• [PROBLEM TO WORK ON]: Go through the data below and return each line where the string "Some" occurs.

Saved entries
(** One poll whose target mode is the recorded one. *)
Lemma verifyConnection_same_mode (io : Poll) (ui : UI) :
  targetMode io = UIState ui ->
  exists ui', verifyConnection io ui = Ok tt ui' /\ quiet 1 ui ui'.
Proof.
  intros Hm.
  destruct (sdNotify_watchdog (notifyErr io) ui) as (u1 & E1 & Q1).
  destruct (classify_returns io u1) as (u2 & E2 & Q2).
  unfold verifyConnection, bind. rewrite E1, E2.
  unfold defer, install, bind, read.
  assert (Hu : UIState u2 = targetMode io).
  { rewrite (q_UIState _ _ _ Q2), (q_UIState _ _ _ Q1). now symmetry. }
  rewrite Hu, String.eqb_refl. unfold ret, modify.
  eexists. split; [reflexivity|].
  replace (set_UIState (targetMode io) u2) with u2.
  - exact (quiet_trans 1 0 ui u1 u2 Q1 Q2).
  - rewrite <- Hu. now destruct u2.
Qed.

Lemma polls_same_mode (ios : list Poll) (ui : UI) :
  Forall (fun io => targetMode io = UIState ui) ios ->
  exists ui', polls ios ui = Ok tt ui' /\ quiet (length ios) ui ui'.
Proof.
  revert ui. induction ios as [|io rest IH]; intros ui Hall.
  - exists ui. split; [reflexivity|]. split; try reflexivity.
    exists []. now rewrite app_nil_r.
  - inversion Hall as [|? ? Hio Hrest]; subst.
    destruct (verifyConnection_same_mode io ui Hio) as (u1 & E1 & Q1).
    destruct (IH u1) as (u2 & E2 & Q2).
    { rewrite (q_UIState _ _ _ Q1). exact Hrest. }
    exists u2. split.
    + cbn [polls]. unfold bind. now rewrite E1.
    + exact (quiet_trans 1 (length rest) ui u1 u2 Q1 Q2).
Qed.

Lemma sdNotify_frames (m : string) (res : option error) (ui : UI) :
  exists u1, sdNotify m res ui = Ok tt u1 /\ frames ui u1 /\
             Current u1 = Current ui /\ g u1 = g ui.
Proof.
  run_rec. destruct res; run; eexists; (split; [reflexivity|]);
    (split; [split; cbn; try reflexivity; eexists; rewrite <- ?app_assoc;
             reflexivity | split; reflexivity]).
Qed.

Lemma errToUser_Printer (err : error) (ui ui' : UI) :
  Printer ui' = Printer ui -> errToUser err ui' = errToUser err ui.
Proof. intros H. unfold errToUser. now rewrite H. Qed.

(** Whatever [install] does, the deferred assignment records [newUiState]. *)
Lemma verifyConnection_records_mode (io : Poll) (ui : UI) :
  UIState (final (verifyConnection io ui)) = targetMode io.
Proof.
  destruct (sdNotify_watchdog (notifyErr io) ui) as (u1 & E1 & _).
  destruct (classify_returns io u1) as (u2 & E2 & _).
  unfold verifyConnection, bind. rewrite E1, E2.
  unfold defer, modify. destruct (install (targetMode io) u2); reflexivity.
Qed.

(** The installer on target mode splash: nothing, or [Add(ui.s)]. *)
Lemma install_splash (ui : UI) :
  exists u3, frames ui u3 /\
             final (defer (modify (set_UIState "splash")) (install "splash") ui)
             = set_UIState "splash" u3.
Proof.
  unfold defer, install, bind, read, modify.
  destruct (String.eqb "splash" (UIState ui)).
  - exists ui. split; [apply frames_refl|reflexivity].
  - cbn [String.eqb Ascii.eqb Bool.eqb]. cbv beta iota.
    exists (final (Add (Some (s ui)) ui)). split; [apply Add_frames|].
    destruct (Add (Some (s ui)) ui); reflexivity.
Qed.

(** C1: polls whose target mode equals the recorded mode install and remove
    nothing.  Over any run of such polls (a single poll is the one-element
    run) the navigator is not called at all, the current panel, the display
    slot, the panel objects and the recorded mode stay as they were, and
    every poll still sends its liveness signal. *)
Theorem same_mode_polls_no_swap (ios : list Poll) (ui : UI) :
  Forall (fun io => targetMode io = UIState ui) ios ->
  exists ui' es,
    polls ios ui = Ok tt ui' /\
    trace ui' = trace ui ++ es /\
    filter nav_event es = [] /\
    length (filter watchdog es) = length ios /\
    Current ui' = Current ui /\
    g ui' = g ui /\
    heap ui' = heap ui /\
    UIState ui' = UIState ui.
Proof.
  intros Hall.
  destruct (polls_same_mode ios ui Hall) as (ui' & E & Q).
  destruct Q as [Hc Hg Hh Hu _ _ _ (es & Ht & Hn & Hw)].
  exists ui', es. auto 10.
Qed.

(** C2: after a successful query the target mode is decided by the first
    question answered yes, asked in the order operational, printing, error,
    offline, connecting: idle; printing; the connect command (error or
    offline); the state label on the splash screen (connecting); otherwise
    splash with nothing done.  A state that is both operational and printing
    gives idle, and the mode found is the mode recorded. *)
Theorem classification_precedence (io : Poll) (st : ConnectionState) (ui : UI) :
  query io = inl st ->
  let base := set_State st (push EvConnectionRequest ui) in
  (IsOperational st = true -> classify io ui = Ok "idle" base) /\
  (IsOperational st = false -> IsPrinting st = true ->
   classify io ui = Ok "printing" base) /\
  (IsOperational st = false -> IsPrinting st = false ->
   IsError st || IsOffline st = true ->
   classify io ui = reconnect io base) /\
  (IsOperational st = false -> IsPrinting st = false ->
   IsError st = false -> IsOffline st = false -> IsConnecting st = true ->
   classify io ui = Ok "splash" (push (EvSetText st) (set_Label st base))) /\
  (IsOperational st = false -> IsPrinting st = false ->
   IsError st = false -> IsOffline st = false -> IsConnecting st = false ->
   classify io ui = Ok "splash" base) /\
  (IsOperational st = true -> IsPrinting st = true ->
   UIState (final (verifyConnection io ui)) = "idle") /\
  UIState (final (verifyConnection io ui)) =
    (if IsOperational st then "idle"
     else if IsPrinting st then "printing" else "splash").
Proof.
  intros Hq base.
  assert (Hc : classify io ui =
               (if IsOperational st then ret "idle"
                else if IsPrinting st then ret "printing"
                else if IsError st then reconnect io
                else if IsOffline st then reconnect io
                else if IsConnecting st then SetText st >> ret "splash"
                else ret "splash") base).
  { unfold classify. rewrite Hq. reflexivity. }
  assert (Hm : UIState (final (verifyConnection io ui)) =
               (if IsOperational st then "idle"
                else if IsPrinting st then "printing" else "splash")).
  { rewrite verifyConnection_records_mode. unfold targetMode. now rewrite Hq. }
  repeat split.
  - intros Ho. now rewrite Hc, Ho.
  - intros Ho Hp. now rewrite Hc, Ho, Hp.
  - intros Ho Hp He. rewrite Hc, Ho, Hp.
    destruct (IsError st); [reflexivity|]. cbn in He. now rewrite He.
  - intros Ho Hp He Hf Hn. now rewrite Hc, Ho, Hp, He, Hf, Hn.
  - intros Ho Hp He Hf Hn. now rewrite Hc, Ho, Hp, He, Hf, Hn.
  - intros Ho Hp. now rewrite Hm, Ho.
  - exact Hm.
Qed.

(** One failed query: the label, the mode and [ui.t]. *)
Lemma mercy_window_poll (io : Poll) (err : error) (ui : UI) :
  query io = inr err ->
  let d := Since (now io) (t ui) in
  let ui' := final (verifyConnection io ui) in
  ((d <= 30 * Second)%Z -> Label ui' = Label ui) /\
  ((d > 30 * Second)%Z -> Label ui' = errToUser err ui) /\
  UIState ui' = "splash" /\
  t ui' = t ui /\
  (forall p, t (final (Add p ui)) = t ui) /\
  t (final (GoHistory ui)) = t ui.
Proof.
  intros Hq d ui'.
  assert (Hm : targetMode io = "splash") by (unfold targetMode; now rewrite Hq).
  destruct (sdNotify_frames "WATCHDOG=1" (notifyErr io) ui) as (u1 & E1 & F1 & _).
  assert (Hc : exists u2, classify io u1 = Ok "splash" u2 /\ t u2 = t ui /\
            Label u2 = if (d >? errMercyPeriod)%Z then errToUser err ui
                       else Label ui).
  { unfold classify. rewrite Hq. run_rec. rewrite (fr_t _ _ F1). fold d.
    destruct (d >? errMercyPeriod)%Z; run.
    - eexists. split; [reflexivity|]. split; [reflexivity|].
      cbn. apply errToUser_Printer. cbn. apply (fr_Printer _ _ F1).
    - eexists. split; [reflexivity|]. split; [reflexivity|].
      cbn. apply (fr_Label _ _ F1). }
  destruct Hc as (u2 & E2 & Ht2 & Hl2).
  destruct (install_splash u2) as (u3 & F3 & E3).
  assert (Hfin : ui' = set_UIState "splash" u3).
  { unfold ui', verifyConnection, bind. rewrite E1, E2. exact E3. }
  assert (Hl : Label ui' = if (d >? errMercyPeriod)%Z then errToUser err ui
                           else Label ui).
  { rewrite Hfin. cbn. now rewrite (fr_Label _ _ F3). }
  unfold errMercyPeriod in Hl.
  repeat split.
  - intros Hd. rewrite Hl.
    destruct (Z.gtb_spec d (Second * 30)); [lia|reflexivity].
  - intros Hd. rewrite Hl.
    destruct (Z.gtb_spec d (Second * 30)); [reflexivity|lia].
  - rewrite Hfin. reflexivity.
  - rewrite Hfin. cbn. now rewrite (fr_t _ _ F3).
  - intros p. apply (fr_t _ _ (Add_frames p ui)).
  - unfold GoHistory, Parent, deref, bind, read, ret.
    destruct (Current ui) as [q|]; [|reflexivity].
    destruct (heap ui !! q); [|reflexivity].
    apply (fr_t _ _ (Add_frames _ ui)).
Qed.

(** Lines 151-166 leave [ui.t] alone when the constructors do. *)
Lemma install_keeps_t (m : string) (ui : UI) :
  keeps_t IdleStatusPanel ->
  keeps_t PrintStatusPanel ->
  t (final (defer (modify (set_UIState m)) (install m) ui)) = t ui.
Proof.
  intros HI HP.
  assert (Hctor : forall (c : M Panel) msg, keeps_t c ->
            t (final (defer (modify (set_UIState m))
                        (emit (EvLog LvInfo msg) >> let* p := c in Add p) ui))
            = t ui).
  { intros c msg Hc. unfold defer, bind, emit, modify.
    specialize (Hc (push (EvLog LvInfo msg) ui)).
    destruct (c (push (EvLog LvInfo msg) ui)) as [p u3|u3]; cbn in Hc.
    - pose proof (fr_t _ _ (Add_frames p u3)) as Ha.
      destruct (Add p u3); cbn in *; congruence.
    - exact Hc. }
  unfold defer at 1. unfold install, bind at 1, read.
  destruct (String.eqb m (UIState ui)); [reflexivity|].
  destruct (String.eqb m "idle").
  { exact (Hctor IdleStatusPanel "Printer is ready" HI). }
  destruct (String.eqb m "printing").
  { exact (Hctor PrintStatusPanel "Printing a job" HP). }
  destruct (String.eqb m "splash"); [|reflexivity].
  unfold bind, modify.
  pose proof (fr_t _ _ (Add_frames (Some (s ui)) ui)) as Ha.
  destruct (Add (Some (s ui)) ui); cbn in *; exact Ha.
Qed.

(** A poll, successful or not, leaves [ui.t] alone when the constructors
    do. *)
Lemma verifyConnection_keeps_t (io : Poll) (ui : UI) :
  keeps_t IdleStatusPanel ->
  keeps_t PrintStatusPanel ->
  t (final (verifyConnection io ui)) = t ui.
Proof.
  intros HI HP.
  destruct (sdNotify_watchdog (notifyErr io) ui) as (u1 & E1 & Q1).
  destruct (classify_returns io u1) as (u2 & E2 & Q2).
  unfold verifyConnection, bind. rewrite E1, E2.
  rewrite (install_keeps_t (targetMode io) u2 HI HP).
  now rewrite (q_t _ _ _ Q2), (q_t _ _ _ Q1).
Qed.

• [ANSWER TO THIS EXERCISE]:
    exists (final (Add (Some (s ui)) ui)). split; [apply Add_frames|].
    destruct (Add (Some (s ui)) ui); reflexivity.
  pose proof (fr_t _ _ (Add_frames (Some (s ui)) ui)) as Ha.
  destruct (Add (Some (s ui)) ui); cbn in *; exact Ha.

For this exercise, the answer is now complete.